Goal of the exercise >> Once you find the line containing "forall mask buf" in the data below, copy it and each following line exactly, up to and including the line containing "intros g _. cbn beta. split.", and nothing else.

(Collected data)
(** * Shallow embedding of the actor-critic agent of ch8/deep_ac_agent.py

    Numbers of the numeric core (rewards, values, discount, actions) are
    modelled as exact rationals [Q]; tensors and NumPy arrays are modelled as a
    shape together with their row-major flat data.  The neural network, the
    sampling of actions and the environment are external collaborators and
    appear as Section variables. *)

From Stdlib Require Import QArith Qring List Bool Arith Lia.
Import ListNotations.

Open Scope Q_scope.

(** ** Tensors and arrays *)

Module Tensor.

Record tensor := mk_tensor { shape : list nat; data : list Q }.

(** Number of elements of a shape. *)
Definition numel (s : list nat) : nat := fold_right Nat.mul 1%nat s.

Definition rank (t : tensor) : nat := length (shape t).

(** [t.squeeze()]: drop every axis of size 1. *)
Definition squeeze (t : tensor) : tensor :=
  mk_tensor (filter (fun d => negb (Nat.eqb d 1)) (shape t)) (data t).

(** [t.unsqueeze(0)]: add a leading axis of size 1. *)
Definition unsqueeze0 (t : tensor) : tensor :=
  mk_tensor (1%nat :: shape t) (data t).

Definition tmap (f : Q -> Q) (t : tensor) : tensor :=
  mk_tensor (shape t) (map f (data t)).

(** [torch.clamp(x, lo, hi)] on one number. *)
Definition clampQ (lo hi x : Q) : Q :=
  if Qlt_le_dec x lo then lo else if Qlt_le_dec hi x then hi else x.

Definition clamp (lo hi : Q) (t : tensor) : tensor := tmap (clampQ lo hi) t.
Lemma pixel_loop_app color y (n m : nat) : forall st a,
  pixel_loop (n + m) st a y color =
  st' ← pixel_loop n st a y color; pixel_loop m st' (a + Z.of_nat n) y color.
Proof.
  induction n as [|n IH]; intros st a.
  - cbn. by rewrite Z.add_0_r.
  - cbn [pixel_loop Nat.add].
    destruct (drawPixel st (to_int16 a) y color) as [st1|]; [|done]. cbn.
    rewrite IH. by replace (a + 1 + Z.of_nat n) with (a + Z.of_nat (S n)) by lia.
Qed.

Lemma to_int16_shift p : to_int16 (p + 65536) = to_int16 p.
Proof.
  unfold to_int16.
  replace (p + 65536 + 32768) with (p + 32768 + 1 * 65536) by lia.
  by rewrite Z.mod_add by lia.
Qed.

(** A coordinate that lies off the canvas as an [int], between -32768 and
    65535, is still off the canvas as the [int16_t] that [drawPixel]
    receives. *)
Lemma off_canvas_point W p :
  0 < W <= 32767 -> -32768 <= p < 65536 -> p < 0 \/ p >= W ->
  to_int16 p < 0 \/ to_int16 p >= W.
Proof.
  intros HW Hp Hout. destruct (decide (p <= 32767)) as [Hlow|Hhigh].
  - rewrite to_int16_id by (unfold is_int16; lia). lia.
  - left. replace p with (p - 65536 + 65536) by lia.
    rewrite to_int16_shift, to_int16_id by (unfold is_int16; lia). lia.
Qed.

(** The loop does not see a start that is 65536 further on. *)
Lemma pixel_loop_shift color y (n : nat) : forall st a,
  pixel_loop n st (a + 65536) y color = pixel_loop n st a y color.
Proof.
  induction n as [|n IH]; intros st a; [done|].
  cbn [pixel_loop]. rewrite to_int16_shift.
  destruct (drawPixel st (to_int16 a) y color) as [st1|]; [|done]. cbn.
  replace (a + 65536 + 1) with (a + 1 + 65536) by lia. apply IH.
Qed.

Lemma pixel_loop_width color y (k : nat) : forall st a st1,
  pixel_loop k st a y color = Some st1 -> _width st1 = _width st.
Proof.
  induction k as [|k IH]; intros st a st1; cbn [pixel_loop].
  - by intros [= ->].
  - destruct (drawPixel st (to_int16 a) y color) as [st2|] eqn:Hd; [|done].
    cbn. intros Hl. rewrite (IH _ _ _ Hl).
    by apply drawPixel_frame in Hd as (_ & _ & -> & _).
Qed.

(** A run drawn pixel by pixel is its part inside the canvas drawn pixel by
    pixel, as long as its points lie between -32768 and 65535: what lies
    above 32767 reaches [drawPixel] as a negative coordinate. *)
Lemma pixel_loop_clip color y st a n :
  0 <= y < _height st -> 0 < _width st <= 32767 -> 0 <= n ->
  -32768 <= a -> a + n <= 65536 ->
  pixel_loop (Z.to_nat n) st a y color =
  pixel_loop (Z.to_nat (Z.min (a + n) (_width st) - Z.max a 0)) st
             (Z.max a 0) y color.
Proof.
  intros Hy Hw Hn Ha Han.
  destruct (decide (a + n <= 0 \/ a >= _width st)) as [Hout|Hin].
  { rewrite pixel_loop_outside.
    - replace (Z.to_nat _) with 0%nat by lia. done.
    - right. right. intros p Hp. apply off_canvas_point; lia. }
  remember (Z.max a 0) as lo eqn:Hlo.
  remember (Z.min (a + n) (_width st)) as hi eqn:Hhi.
  replace (Z.to_nat n)
    with (Z.to_nat (lo - a) + (Z.to_nat (hi - lo) + Z.to_nat (a + n - hi)))%nat
    by lia.
  rewrite pixel_loop_app, pixel_loop_outside.
  2:{ right. right. intros p Hp. apply off_canvas_point; lia. }
  cbn. rewrite pixel_loop_app.
  replace (a + Z.of_nat (Z.to_nat (lo - a))) with lo by lia.
  destruct (pixel_loop (Z.to_nat (hi - lo)) st lo y color) as [st1|] eqn:Hl;
    [|done].
  cbn. apply pixel_loop_outside. right. right.
  rewrite (pixel_loop_width _ _ _ _ _ _ Hl).
  intros p Hp. apply off_canvas_point; lia.
Qed.

(** ** Raw vertical runs, bit by bit *)

Lemma column_loop_painted (M : Z -> Prop) c f op (n : nat) :
  (forall buf off m, op buf off m = modify buf off (f m)) ->
  forall mask buf ptr stride,
  (forall b, is_uint8 (f mask b)) ->
  (forall b k, 0 <= k < 8 ->
     (M k /\ Z.testbit (f mask b) k = c) \/
     (~ M k /\ Z.testbit (f mask b) k = Z.testbit b k)) ->
  Forall is_uint8 buf -> 0 <= ptr -> 0 <= stride ->
  ptr + (Z.of_nat n - 1) * stride < Z.of_nat (length buf) ->
  exists buf',
    column_loop n op mask buf ptr stride = Some buf' /\
    painted (fun g => exists i, 0 <= i < Z.of_nat n /\
                                g / 8 = ptr + i * stride /\ M (g mod 8))
            c buf buf'.
Proof.
  intros Hop mask. induction n as [|n IH];
    intros buf ptr stride Hf Hbits Hb Hp Hs Hlen.
  - exists buf. split; [done|].
    eapply painted_iff; [|by apply painted_none].
    intros g _. split; [done|]. intros (i & Hi & _). lia.
  - cbn [column_loop]. rewrite Hop.
    destruct (modify_in_range buf ptr (f mask)) as [buf1 Hm]; [nia|].
    rewrite Hm. cbn [mbind option_bind].
    pose proof (modify_painted M c _ _ _ _ Hb Hf Hbits Hm) as Hp1.
    destruct Hp1 as (Hl1 & Hb1 & Hg1).
    destruct (IH buf1 (ptr + stride) stride Hf Hbits Hb1 ltac:(lia) Hs
                ltac:(rewrite Hl1; nia)) as (buf' & -> & Hp2).
    exists buf'. split; [done|].
    eapply painted_iff;
      [|exact (painted_seq _ _ _ _ _ _ (conj Hl1 (conj Hb1 Hg1)) Hp2)].
    intros g _. cbn beta. split.
    + intros [[Hd HM] | (i & Hi & Hd & HM)].
      * exists 0. split; [lia|]. split; [lia | done].
      * exists (i + 1). split; [lia|]. split; [lia | done].
    + intros (i & Hi & Hd & HM). destruct (decide (i = 0)) as [->|Hi0].
      * left. split; [lia | done].
      * right. exists (i - 1). split; [lia|]. split; [lia | done].
Qed.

Reply to the exercise >>
  forall mask buf ptr stride,
  (forall b, is_uint8 (f mask b)) ->
  (forall b k, 0 <= k < 8 ->
     (M k /\ Z.testbit (f mask b) k = c) \/
     (~ M k /\ Z.testbit (f mask b) k = Z.testbit b k)) ->
  Forall is_uint8 buf -> 0 <= ptr -> 0 <= stride ->
  ptr + (Z.of_nat n - 1) * stride < Z.of_nat (length buf) ->
  exists buf',
    column_loop n op mask buf ptr stride = Some buf' /\
    painted (fun g => exists i, 0 <= i < Z.of_nat n /\
                                g / 8 = ptr + i * stride /\ M (g mod 8))
            c buf buf'.
Proof.
  intros Hop mask. induction n as [|n IH];
    intros buf ptr stride Hf Hbits Hb Hp Hs Hlen.
  - exists buf. split; [done|].
    eapply painted_iff; [|by apply painted_none].
    intros g _. split; [done|]. intros (i & Hi & _). lia.
  - cbn [column_loop]. rewrite Hop.
    destruct (modify_in_range buf ptr (f mask)) as [buf1 Hm]; [nia|].
    rewrite Hm. cbn [mbind option_bind].
    pose proof (modify_painted M c _ _ _ _ Hb Hf Hbits Hm) as Hp1.
    destruct Hp1 as (Hl1 & Hb1 & Hg1).
    destruct (IH buf1 (ptr + stride) stride Hf Hbits Hb1 ltac:(lia) Hs
                ltac:(rewrite Hl1; nia)) as (buf' & -> & Hp2).
    exists buf'. split; [done|].
    eapply painted_iff;
      [|exact (painted_seq _ _ _ _ _ _ (conj Hl1 (conj Hb1 Hg1)) Hp2)].
    intros g _. cbn beta. split.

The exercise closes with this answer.